D’une façon générale, on sent, en Suisse, la volonté de corriger certains excès.
« Zoug a pu parfois donner une mauvaise image à la Suisse, regrette Xavier Oberson. La Russie a même mis le canton sur sa liste des paradis fiscaux pendant un temps. » Rien d’étonnant à cela… « Quand vous domiciliez votre entreprise dans un lieu où vous n’employez même pas un salarié, vous cherchez à échapper aux impôts, rien de plus, s’emporte Beat Rhyner. Les boîtes aux lettres devraient disparaître car elles sont la cause de nos problèmes avec l’UE. Nous ne devrions pas provoquer Bruxelles en faisant des deals controversés et douteux. Ce n’est pas une bonne idée. » Zoug, qui abrite près de 10.000 holdings de pure forme, aurait donc du souci à se faire. « Des réformes vont être adoptées pour s’assurer que la Suisse ne soit plus aussi attractive auprès de multinationales sans réelle substance », promet Markus Schweizer, d’Ernst & Young. Pour forcer la main aux autorités locales qui disposent d’une large marge de manoeuvre en matière fiscale, Berne pourrait « modifier la loi d’harmonisation de l’impôt direct qui doit obligatoirement être respectée par tous les cantons », précise Xavier Oberson. Et qui sait, en se rachetant une réputation, la Confédération pourrait attirer encore plus de multinationales sur son sol…
« Le pays n’a toujours pas atteint son point de saturation, assure Markus Schweizer. Nous enregistrons notamment un regain d’intérêt des groupes basés dans les BRIC (Brésil, Russie, Inde et Chine). » Une étude du cabinet McKinsey estime que près de 120 compagnies asiatiques pourraient installer leur siège régional dans la Confédération dans les dix prochaines années. En créant de 55.000 à 120.000 emplois sur place, elles permettraient au produit intérieur brut du pays de croître de 2 % à 4 %. « Les entreprises déjà implantées ici en attirent d’autres, résume l’économiste du Credit Suisse. C’est un cercle vertueux. »
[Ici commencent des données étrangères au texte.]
(* ===== verification/CaptureWriter.v ===== *)
(** * The capture writer

    [apps/api/src/monitor/capture-writer.ts].  A writer reacts to events: a line
    of the source, its error and end, the two timers, an external stop, viewers
    that come and go, the write queue settling one chunk, and the continuation
    of [terminate] once the queue has drained.  [writer_step] is one event; a run
    of the writer is a list of events.  The storage behind the writer is any type
    with the two operations the options pick ([CaptureSink]). *)
From S2P Require Export CaptureStorage.
From stdpp Require Import options.

(** ** Definitions *)

(** [Pick<StoragePort, 'saveCaptureChunk' | 'updateCaptureSession'>], with the
    rows the store holds, in the order they were inserted, to state what a save
    promises. *)
Class CaptureSink (T : Type) := {
  sink_save : StoredCaptureChunk → T → outcome string Z * T;
  sink_update : string → CaptureSessionPatch → T → outcome string bool * T;
  sink_chunks : T → list StoredCaptureChunk
}.
Class CaptureSinkLaws (T : Type) `{CaptureSink T} := {
  sink_save_ok c s n s' : sink_save c s = (Ok n, s') → sink_chunks s' = sink_chunks s ++ [c];
  sink_save_throw c s e s' : sink_save c s = (Throw e, s') → sink_chunks s' = sink_chunks s;
  sink_update_chunks id p s : sink_chunks (sink_update id p s).2 = sink_chunks s
}.
(** A store whose saves do not fail. *)
Class ReliableSink (T : Type) `{CaptureSink T} :=
  sink_reliable c s : ran_ok (sink_save c s).1 = true.

#[global] Instance memory_sink : CaptureSink CaptureStore := {
  sink_save c st := let r := saveCaptureChunk c st in (Ok r.1, r.2);
  sink_update id p st := let r := updateCaptureSession id p st in (Ok r.1, r.2);
  sink_chunks := captureChunks
}.

Record CaptureWriterOptions := {
  wo_sessionId : string;
  wo_byteCap : Z;
  wo_lineCap : Z;
  wo_durationMs : number;
  wo_flushIntervalMs : option Z;
  wo_flushLineThreshold : option Z;
  wo_ringBufferSize : option Z;
  wo_nodeId : option string;
  wo_startChunkIndex : option Z;
  wo_skipSessionFinalize : option bool
}.

Inductive CaptureWriterStatus := WS_completed | WS_truncated | WS_failed.
#[global] Instance CaptureWriterStatus_eq_dec : EqDecision CaptureWriterStatus.
Proof. solve_decision. Defined.

Definition session_status (s : CaptureWriterStatus) : CaptureSessionStatus :=
  match s with
  | WS_completed => CS_completed
  | WS_truncated => CS_truncated
  | WS_failed => CS_failed
  end.

Record CaptureWriterResult := {
  wr_status : CaptureWriterStatus;
  wr_terminationReason : string;
  wr_byteCount : Z;
  wr_lineCount : Z;
  wr_endedAt : Z
}.

Definition DEFAULT_FLUSH_INTERVAL_MS : Z := 1000.
Definition DEFAULT_FLUSH_LINE_THRESHOLD : Z := 5000.
Definition DEFAULT_RING_BUFFER_SIZE : Z := 10000.

(** What a writer does to the outside, in order. *)
Inductive WriterEffect :=
  | EffLine (subscriber : nat) (line : string)
  | EffEnd (subscriber : nat)
  | EffSourceStop
  | EffResolve (result : CaptureWriterResult).

(** The [readonly] fields the constructor sets. *)
Record WriterConfig := {
  wc_sessionId : string;
  wc_byteCap : Z;
  wc_lineCap : Z;
  wc_durationMs : number;
  wc_flushIntervalMs : Z;
  wc_flushLineThreshold : Z;
  wc_ringBufferSize : Z;
  wc_nodeId : option string;
  wc_skipSessionFinalize : bool
}.

Record CaptureWriter := {
  w_config : WriterConfig;
  w_buffer : list string;
  w_bufferBytes : Z;
  w_bufferFirstTs : Z;
  w_byteCount : Z;
  w_lineCount : Z;
  w_chunkIndex : Z;
  w_ringBuffer : list string;
  w_lineSubscribers : list nat;
  w_endSubscribers : list nat;
  w_status : CaptureWriterStatus;
  w_terminationReason : string;
  w_stopped : bool;
  w_flushTimer : bool;
  w_durationTimer : bool;
  w_writeQueue : list StoredCaptureChunk;  (* chunks queued and not settled *)
  w_resolved : bool;                       (* [resolveDone] is null *)
  w_effects : list WriterEffect
}.

(** The constructor. *)
Definition writer_config (opts : CaptureWriterOptions) : WriterConfig :=
  {| wc_sessionId := wo_sessionId opts; wc_byteCap := wo_byteCap opts;
     wc_lineCap := wo_lineCap opts; wc_durationMs := wo_durationMs opts;
     wc_flushIntervalMs := default DEFAULT_FLUSH_INTERVAL_MS (wo_flushIntervalMs opts);
     wc_flushLineThreshold := default DEFAULT_FLUSH_LINE_THRESHOLD (wo_flushLineThreshold opts);
     wc_ringBufferSize := default DEFAULT_RING_BUFFER_SIZE (wo_ringBufferSize opts);
     wc_nodeId := wo_nodeId opts;
     wc_skipSessionFinalize := default false (wo_skipSessionFinalize opts) |}.

Definition new_CaptureWriter (opts : CaptureWriterOptions) : CaptureWriter :=
  {| w_config := writer_config opts;
     w_buffer := []; w_bufferBytes := 0; w_bufferFirstTs := 0;
     w_byteCount := 0; w_lineCount := 0;
     w_chunkIndex := default 0 (wo_startChunkIndex opts);
     w_ringBuffer := []; w_lineSubscribers := []; w_endSubscribers := [];
     w_status := WS_completed; w_terminationReason := "source_ended"; w_stopped := false;
     w_flushTimer := false; w_durationTimer := false; w_writeQueue := [];
     w_resolved := false; w_effects := [] |}.

(** Assignments to the fields the handlers change. *)
Definition set_duration_timer (b : bool) (w : CaptureWriter) : CaptureWriter :=
  {| w_config := w_config w;
     w_buffer := w_buffer w; w_bufferBytes := w_bufferBytes w;
     w_bufferFirstTs := w_bufferFirstTs w; w_byteCount := w_byteCount w;
     w_lineCount := w_lineCount w; w_chunkIndex := w_chunkIndex w;
     w_ringBuffer := w_ringBuffer w; w_lineSubscribers := w_lineSubscribers w;
     w_endSubscribers := w_endSubscribers w; w_status := w_status w;
     w_terminationReason := w_terminationReason w; w_stopped := w_stopped w;
     w_flushTimer := w_flushTimer w; w_durationTimer := b;
     w_writeQueue := w_writeQueue w; w_resolved := w_resolved w; w_effects := w_effects w |}.

Definition set_subscribers (lines ends : list nat) (w : CaptureWriter) : CaptureWriter :=
  {| w_config := w_config w;
     w_buffer := w_buffer w; w_bufferBytes := w_bufferBytes w;
     w_bufferFirstTs := w_bufferFirstTs w; w_byteCount := w_byteCount w;
     w_lineCount := w_lineCount w; w_chunkIndex := w_chunkIndex w;
     w_ringBuffer := w_ringBuffer w; w_lineSubscribers := lines;
     w_endSubscribers := ends; w_status := w_status w;
     w_terminationReason := w_terminationReason w; w_stopped := w_stopped w;
     w_flushTimer := w_flushTimer w; w_durationTimer := w_durationTimer w;
     w_writeQueue := w_writeQueue w; w_resolved := w_resolved w; w_effects := w_effects w |}.

Definition emit (effects : list WriterEffect) (w : CaptureWriter) : CaptureWriter :=
  {| w_config := w_config w;
     w_buffer := w_buffer w; w_bufferBytes := w_bufferBytes w;
     w_bufferFirstTs := w_bufferFirstTs w; w_byteCount := w_byteCount w;
     w_lineCount := w_lineCount w; w_chunkIndex := w_chunkIndex w;
     w_ringBuffer := w_ringBuffer w; w_lineSubscribers := w_lineSubscribers w;
     w_endSubscribers := w_endSubscribers w; w_status := w_status w;
     w_terminationReason := w_terminationReason w; w_stopped := w_stopped w;
     w_flushTimer := w_flushTimer w; w_durationTimer := w_durationTimer w;
     w_writeQueue := w_writeQueue w; w_resolved := w_resolved w;
     w_effects := w_effects w ++ effects |}.

Definition set_queue (q : list StoredCaptureChunk) (w : CaptureWriter) : CaptureWriter :=
  {| w_config := w_config w;
     w_buffer := w_buffer w; w_bufferBytes := w_bufferBytes w;
     w_bufferFirstTs := w_bufferFirstTs w; w_byteCount := w_byteCount w;
     w_lineCount := w_lineCount w; w_chunkIndex := w_chunkIndex w;
     w_ringBuffer := w_ringBuffer w; w_lineSubscribers := w_lineSubscribers w;
     w_endSubscribers := w_endSubscribers w; w_status := w_status w;
     w_terminationReason := w_terminationReason w; w_stopped := w_stopped w;
     w_flushTimer := w_flushTimer w; w_durationTimer := w_durationTimer w;
     w_writeQueue := q; w_resolved := w_resolved w; w_effects := w_effects w |}.

(** [start()]: the listeners are registered and the duration timer armed. *)
Definition start (w : CaptureWriter) : CaptureWriter := set_duration_timer true w.

(** [this.ringBuffer.push(line)] and the splice. *)
Definition pushRingBuffer (size : Z) (ring : list string) (line : string) : list string :=
  let ring := ring ++ [line] in
  if js_len ring >? size then drop (Z.to_nat (js_len ring - size)) ring else ring.

(** [flush()]; [now] is the clock at [lastTs]. *)
Definition flush (now : Z) (w : CaptureWriter) : CaptureWriter :=
  let empty := match w_buffer w with [] => true | _ => false end in
  let chunk :=
    {| cc_sessionId := wc_sessionId (w_config w); cc_chunkIndex := w_chunkIndex w;
       cc_bytes := join (String newline EmptyString) (w_buffer w);
       cc_lineCount := js_len (w_buffer w);
       cc_firstTs := w_bufferFirstTs w; cc_lastTs := now; cc_nodeId := wc_nodeId (w_config w) |} in
  {| w_config := w_config w;
     w_buffer := [];
     w_bufferBytes := if empty then w_bufferBytes w else 0;
     w_bufferFirstTs := if empty then w_bufferFirstTs w else 0;
     w_byteCount := w_byteCount w; w_lineCount := w_lineCount w;
     w_chunkIndex := if empty then w_chunkIndex w else w_chunkIndex w + 1;
     w_ringBuffer := w_ringBuffer w; w_lineSubscribers := w_lineSubscribers w;
     w_endSubscribers := w_endSubscribers w; w_status := w_status w;
     w_terminationReason := w_terminationReason w; w_stopped := w_stopped w;
     w_flushTimer := false; w_durationTimer := w_durationTimer w;
     w_writeQueue := if empty then w_writeQueue w else w_writeQueue w ++ [chunk];
     w_resolved := w_resolved w; w_effects := w_effects w |}.

(** [terminate(status, reason)] up to its first [await]. *)
Definition terminate (status : CaptureWriterStatus) (reason : string) (now : Z)
    (w : CaptureWriter) : CaptureWriter :=
  if w_stopped w then w else
  flush now
  {| w_config := w_config w;
     w_buffer := w_buffer w; w_bufferBytes := w_bufferBytes w;
     w_bufferFirstTs := w_bufferFirstTs w; w_byteCount := w_byteCount w;
     w_lineCount := w_lineCount w; w_chunkIndex := w_chunkIndex w;
     w_ringBuffer := w_ringBuffer w; w_lineSubscribers := w_lineSubscribers w;
     w_endSubscribers := w_endSubscribers w; w_status := status;
     w_terminationReason := reason; w_stopped := true;
     w_flushTimer := w_flushTimer w; w_durationTimer := false;
     w_writeQueue := w_writeQueue w; w_resolved := w_resolved w;
     w_effects := w_effects w ++ [EffSourceStop] |}.

(** The part of [handleLine] that takes a line in; [tFirst] is the clock at
    [bufferFirstTs]. *)
Definition accept_line (line : string) (tFirst : Z) (w : CaptureWriter) : CaptureWriter :=
  let lineBytes := byte_length line + 1 in
  let first := match w_buffer w with [] => true | _ => false end in
  {| w_config := w_config w;
     w_buffer := w_buffer w ++ [line];
     w_bufferBytes := w_bufferBytes w + lineBytes;
     w_bufferFirstTs := if first then tFirst else w_bufferFirstTs w;
     w_byteCount := w_byteCount w + lineBytes; w_lineCount := w_lineCount w + 1;
     w_chunkIndex := w_chunkIndex w;
     w_ringBuffer := pushRingBuffer (wc_ringBufferSize (w_config w)) (w_ringBuffer w) line;
     w_lineSubscribers := w_lineSubscribers w;
     w_endSubscribers := w_endSubscribers w; w_status := w_status w;
     w_terminationReason := w_terminationReason w; w_stopped := w_stopped w;
     w_flushTimer := if first then true else w_flushTimer w;
     w_durationTimer := w_durationTimer w;
     w_writeQueue := w_writeQueue w; w_resolved := w_resolved w;
     w_effects := w_effects w ++ ((λ i, EffLine i line) <$> w_lineSubscribers w) |}.

Definition handleLine (line : string) (tFirst tFlush : Z) (w : CaptureWriter) : CaptureWriter :=
  if w_stopped w then w else
  let w := accept_line line tFirst w in
  if wc_byteCap (w_config w) <=? w_byteCount w then terminate WS_truncated "byte_cap" tFlush w
  else if wc_lineCap (w_config w) <=? w_lineCount w then terminate WS_truncated "line_cap" tFlush w
  else if wc_flushLineThreshold (w_config w) <=? js_len (w_buffer w) then flush tFlush w
  else w.

Definition stop (reason : string) (now : Z) (w : CaptureWriter) : CaptureWriter :=
  terminate WS_completed reason now w.

Definition getRingBuffer (w : CaptureWriter) : list string := w_ringBuffer w.
Definition getCounters (w : CaptureWriter) : Z * Z := (w_byteCount w, w_lineCount w).

Definition set_add (x : nat) (l : list nat) : list nat := if js_includes x l then l else l ++ [x].
Definition set_remove (x : nat) (l : list nat) : list nat :=
  js_filter (λ y, negb (Nat.eqb x y)) l.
Les secrets de la séduction
Des taux d’imposition très bas. C’est une spécialité des cantons alémaniques et en particulier des régions proches de Zürich comme Obwald, Schwyz et Nidwald qui proposent des taux maximums d’imposition pour les sociétés compris entre 13 % et 15 %. De l’autre côté du « fossé des röstis », les autorités locales sont moins « généreuses ». Etre au coeur de l’économie locale. Les villes de Zürich et de Genève n’offrent pas les taux d’imposition les plus bas, mais leurs excellentes infrastructures et leurs écoles internationales attirent les multinationales. Se concentrer autour de certains pôles d’activité. Proche de la frontière française et disposant de nombreux terrains inoccupés, le canton bilingue de Fribourg attire surtout des industriels, comme Michelin. La région de Neuchâtel profite, elle, de son savoir-faire historique dans la micromécanique et les technologies médicales pour séduire des groupes spécialisés dans ce secteur, tels que Medtronic ou Glenmark Pharmaceuticals.